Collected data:
++++

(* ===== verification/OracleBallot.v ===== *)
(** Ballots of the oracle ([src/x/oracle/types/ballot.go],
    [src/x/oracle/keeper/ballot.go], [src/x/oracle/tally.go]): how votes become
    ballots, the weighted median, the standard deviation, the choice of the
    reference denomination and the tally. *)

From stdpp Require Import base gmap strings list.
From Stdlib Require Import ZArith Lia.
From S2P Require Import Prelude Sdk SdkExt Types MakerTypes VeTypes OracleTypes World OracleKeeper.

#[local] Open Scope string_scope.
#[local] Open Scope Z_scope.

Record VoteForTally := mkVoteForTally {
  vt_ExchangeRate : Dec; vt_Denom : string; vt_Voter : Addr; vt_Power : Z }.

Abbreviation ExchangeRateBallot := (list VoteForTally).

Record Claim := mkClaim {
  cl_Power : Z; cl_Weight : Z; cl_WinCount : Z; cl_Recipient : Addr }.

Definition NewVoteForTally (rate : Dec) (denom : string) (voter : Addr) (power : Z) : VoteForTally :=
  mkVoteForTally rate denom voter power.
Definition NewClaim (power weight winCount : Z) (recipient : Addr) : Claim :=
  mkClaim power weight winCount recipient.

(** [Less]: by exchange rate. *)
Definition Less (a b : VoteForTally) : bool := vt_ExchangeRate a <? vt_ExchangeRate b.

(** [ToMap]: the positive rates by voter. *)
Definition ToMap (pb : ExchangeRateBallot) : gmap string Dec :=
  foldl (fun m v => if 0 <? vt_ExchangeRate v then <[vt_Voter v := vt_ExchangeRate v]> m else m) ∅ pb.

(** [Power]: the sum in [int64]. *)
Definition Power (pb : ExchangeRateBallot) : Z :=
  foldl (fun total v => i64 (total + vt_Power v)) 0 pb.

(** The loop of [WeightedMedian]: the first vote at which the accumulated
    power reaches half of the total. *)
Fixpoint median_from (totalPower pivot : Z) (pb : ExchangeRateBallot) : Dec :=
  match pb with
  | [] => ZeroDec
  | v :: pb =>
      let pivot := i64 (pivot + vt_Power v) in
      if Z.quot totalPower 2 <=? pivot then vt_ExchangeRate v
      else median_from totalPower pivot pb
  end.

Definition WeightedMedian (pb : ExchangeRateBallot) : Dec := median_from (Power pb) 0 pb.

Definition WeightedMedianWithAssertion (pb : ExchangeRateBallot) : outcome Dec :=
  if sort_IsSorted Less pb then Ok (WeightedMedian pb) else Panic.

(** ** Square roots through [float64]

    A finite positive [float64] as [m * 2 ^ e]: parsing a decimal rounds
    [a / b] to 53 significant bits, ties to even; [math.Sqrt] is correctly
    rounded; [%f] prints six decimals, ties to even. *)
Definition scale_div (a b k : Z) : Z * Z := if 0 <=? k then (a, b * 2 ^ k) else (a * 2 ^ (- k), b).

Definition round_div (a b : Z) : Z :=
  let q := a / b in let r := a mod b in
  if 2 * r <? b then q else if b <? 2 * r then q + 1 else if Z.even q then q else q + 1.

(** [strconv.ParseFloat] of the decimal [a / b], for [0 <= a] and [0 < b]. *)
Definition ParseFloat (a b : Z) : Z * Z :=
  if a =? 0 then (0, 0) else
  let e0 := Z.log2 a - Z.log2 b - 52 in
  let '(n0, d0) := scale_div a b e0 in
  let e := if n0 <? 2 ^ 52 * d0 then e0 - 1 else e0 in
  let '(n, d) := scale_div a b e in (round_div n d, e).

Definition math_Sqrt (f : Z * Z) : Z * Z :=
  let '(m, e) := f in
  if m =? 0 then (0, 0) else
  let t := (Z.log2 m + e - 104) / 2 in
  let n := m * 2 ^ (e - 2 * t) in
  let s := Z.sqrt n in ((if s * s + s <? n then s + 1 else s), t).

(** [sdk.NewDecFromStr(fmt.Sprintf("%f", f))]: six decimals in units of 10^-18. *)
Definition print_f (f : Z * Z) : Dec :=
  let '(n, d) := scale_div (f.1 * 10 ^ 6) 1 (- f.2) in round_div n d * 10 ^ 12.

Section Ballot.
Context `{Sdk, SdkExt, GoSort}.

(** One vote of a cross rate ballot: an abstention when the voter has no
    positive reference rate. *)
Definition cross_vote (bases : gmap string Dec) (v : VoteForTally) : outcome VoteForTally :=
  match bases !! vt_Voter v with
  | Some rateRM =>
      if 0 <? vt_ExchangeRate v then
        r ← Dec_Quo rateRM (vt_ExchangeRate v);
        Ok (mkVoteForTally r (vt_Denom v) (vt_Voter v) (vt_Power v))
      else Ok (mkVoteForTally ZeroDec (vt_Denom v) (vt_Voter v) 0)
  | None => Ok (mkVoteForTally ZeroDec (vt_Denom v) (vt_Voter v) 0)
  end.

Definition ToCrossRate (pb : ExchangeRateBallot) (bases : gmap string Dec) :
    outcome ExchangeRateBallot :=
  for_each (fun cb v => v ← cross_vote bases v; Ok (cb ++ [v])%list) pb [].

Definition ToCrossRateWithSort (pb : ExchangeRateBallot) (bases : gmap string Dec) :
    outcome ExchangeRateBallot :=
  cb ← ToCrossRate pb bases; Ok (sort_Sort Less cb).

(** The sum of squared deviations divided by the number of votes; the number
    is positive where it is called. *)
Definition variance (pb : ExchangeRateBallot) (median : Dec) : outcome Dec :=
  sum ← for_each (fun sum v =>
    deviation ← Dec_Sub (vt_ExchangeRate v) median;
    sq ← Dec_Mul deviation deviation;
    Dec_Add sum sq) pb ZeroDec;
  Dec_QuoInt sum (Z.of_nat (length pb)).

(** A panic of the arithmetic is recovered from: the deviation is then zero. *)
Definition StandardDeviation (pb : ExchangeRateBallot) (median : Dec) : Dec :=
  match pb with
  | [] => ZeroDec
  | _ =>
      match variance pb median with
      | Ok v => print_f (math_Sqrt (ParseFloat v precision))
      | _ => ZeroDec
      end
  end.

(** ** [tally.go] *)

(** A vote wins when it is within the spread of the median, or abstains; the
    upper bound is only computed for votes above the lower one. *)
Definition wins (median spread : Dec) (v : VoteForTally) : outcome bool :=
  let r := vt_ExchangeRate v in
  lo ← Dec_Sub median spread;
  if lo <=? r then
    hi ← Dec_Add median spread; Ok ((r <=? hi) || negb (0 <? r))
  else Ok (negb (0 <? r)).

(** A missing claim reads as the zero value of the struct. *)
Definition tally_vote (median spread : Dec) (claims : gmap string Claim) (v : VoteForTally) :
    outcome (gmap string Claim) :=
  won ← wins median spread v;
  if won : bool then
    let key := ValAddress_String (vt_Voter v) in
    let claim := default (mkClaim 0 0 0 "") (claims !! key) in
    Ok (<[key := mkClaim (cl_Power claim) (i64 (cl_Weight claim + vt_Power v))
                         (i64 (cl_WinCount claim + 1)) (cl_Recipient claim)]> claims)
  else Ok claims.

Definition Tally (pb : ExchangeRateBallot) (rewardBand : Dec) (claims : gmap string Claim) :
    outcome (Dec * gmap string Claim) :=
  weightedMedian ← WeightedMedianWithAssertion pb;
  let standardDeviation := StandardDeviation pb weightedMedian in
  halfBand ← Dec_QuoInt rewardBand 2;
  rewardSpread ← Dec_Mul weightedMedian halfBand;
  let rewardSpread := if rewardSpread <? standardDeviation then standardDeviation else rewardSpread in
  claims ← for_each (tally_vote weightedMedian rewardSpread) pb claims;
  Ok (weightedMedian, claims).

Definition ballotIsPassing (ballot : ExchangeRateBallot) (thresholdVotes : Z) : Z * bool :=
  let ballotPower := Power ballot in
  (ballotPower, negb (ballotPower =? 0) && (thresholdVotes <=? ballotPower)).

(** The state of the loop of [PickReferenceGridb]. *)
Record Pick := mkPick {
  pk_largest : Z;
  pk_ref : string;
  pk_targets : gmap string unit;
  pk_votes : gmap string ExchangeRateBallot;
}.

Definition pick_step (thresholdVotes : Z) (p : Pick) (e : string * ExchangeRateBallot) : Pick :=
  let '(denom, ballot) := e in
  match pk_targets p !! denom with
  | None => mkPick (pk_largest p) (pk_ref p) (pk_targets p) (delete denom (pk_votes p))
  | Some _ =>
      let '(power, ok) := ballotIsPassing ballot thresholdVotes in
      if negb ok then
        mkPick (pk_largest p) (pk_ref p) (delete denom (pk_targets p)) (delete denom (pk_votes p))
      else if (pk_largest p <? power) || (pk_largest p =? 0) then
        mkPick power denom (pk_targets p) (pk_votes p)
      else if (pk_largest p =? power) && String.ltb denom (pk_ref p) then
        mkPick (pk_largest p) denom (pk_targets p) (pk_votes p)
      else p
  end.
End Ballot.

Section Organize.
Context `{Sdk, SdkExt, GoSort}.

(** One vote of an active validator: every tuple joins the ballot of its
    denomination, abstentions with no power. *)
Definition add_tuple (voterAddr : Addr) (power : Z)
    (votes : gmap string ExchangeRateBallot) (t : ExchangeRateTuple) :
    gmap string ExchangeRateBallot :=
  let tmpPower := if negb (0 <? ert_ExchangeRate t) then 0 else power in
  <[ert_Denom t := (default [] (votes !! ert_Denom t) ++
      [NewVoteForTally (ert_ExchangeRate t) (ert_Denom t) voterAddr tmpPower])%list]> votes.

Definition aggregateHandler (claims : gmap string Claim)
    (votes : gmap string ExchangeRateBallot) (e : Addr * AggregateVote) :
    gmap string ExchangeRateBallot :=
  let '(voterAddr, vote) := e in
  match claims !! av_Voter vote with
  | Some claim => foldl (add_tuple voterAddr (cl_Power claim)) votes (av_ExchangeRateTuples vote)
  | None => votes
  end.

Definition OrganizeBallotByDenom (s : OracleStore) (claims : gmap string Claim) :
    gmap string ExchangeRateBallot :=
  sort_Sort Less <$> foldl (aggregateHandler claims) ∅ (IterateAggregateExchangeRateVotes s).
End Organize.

++++

## What is required:
Set down the lines above as they stand, starting with the first line and ending with the line that contains "Record VoteForTally := mkVoteForTally".

## Exercise response:
(* ===== verification/OracleBallot.v ===== *)
(** Ballots of the oracle ([src/x/oracle/types/ballot.go],
    [src/x/oracle/keeper/ballot.go], [src/x/oracle/tally.go]): how votes become
    ballots, the weighted median, the standard deviation, the choice of the
    reference denomination and the tally. *)

From stdpp Require Import base gmap strings list.
From Stdlib Require Import ZArith Lia.
From S2P Require Import Prelude Sdk SdkExt Types MakerTypes VeTypes OracleTypes World OracleKeeper.

#[local] Open Scope string_scope.
#[local] Open Scope Z_scope.

Record VoteForTally := mkVoteForTally {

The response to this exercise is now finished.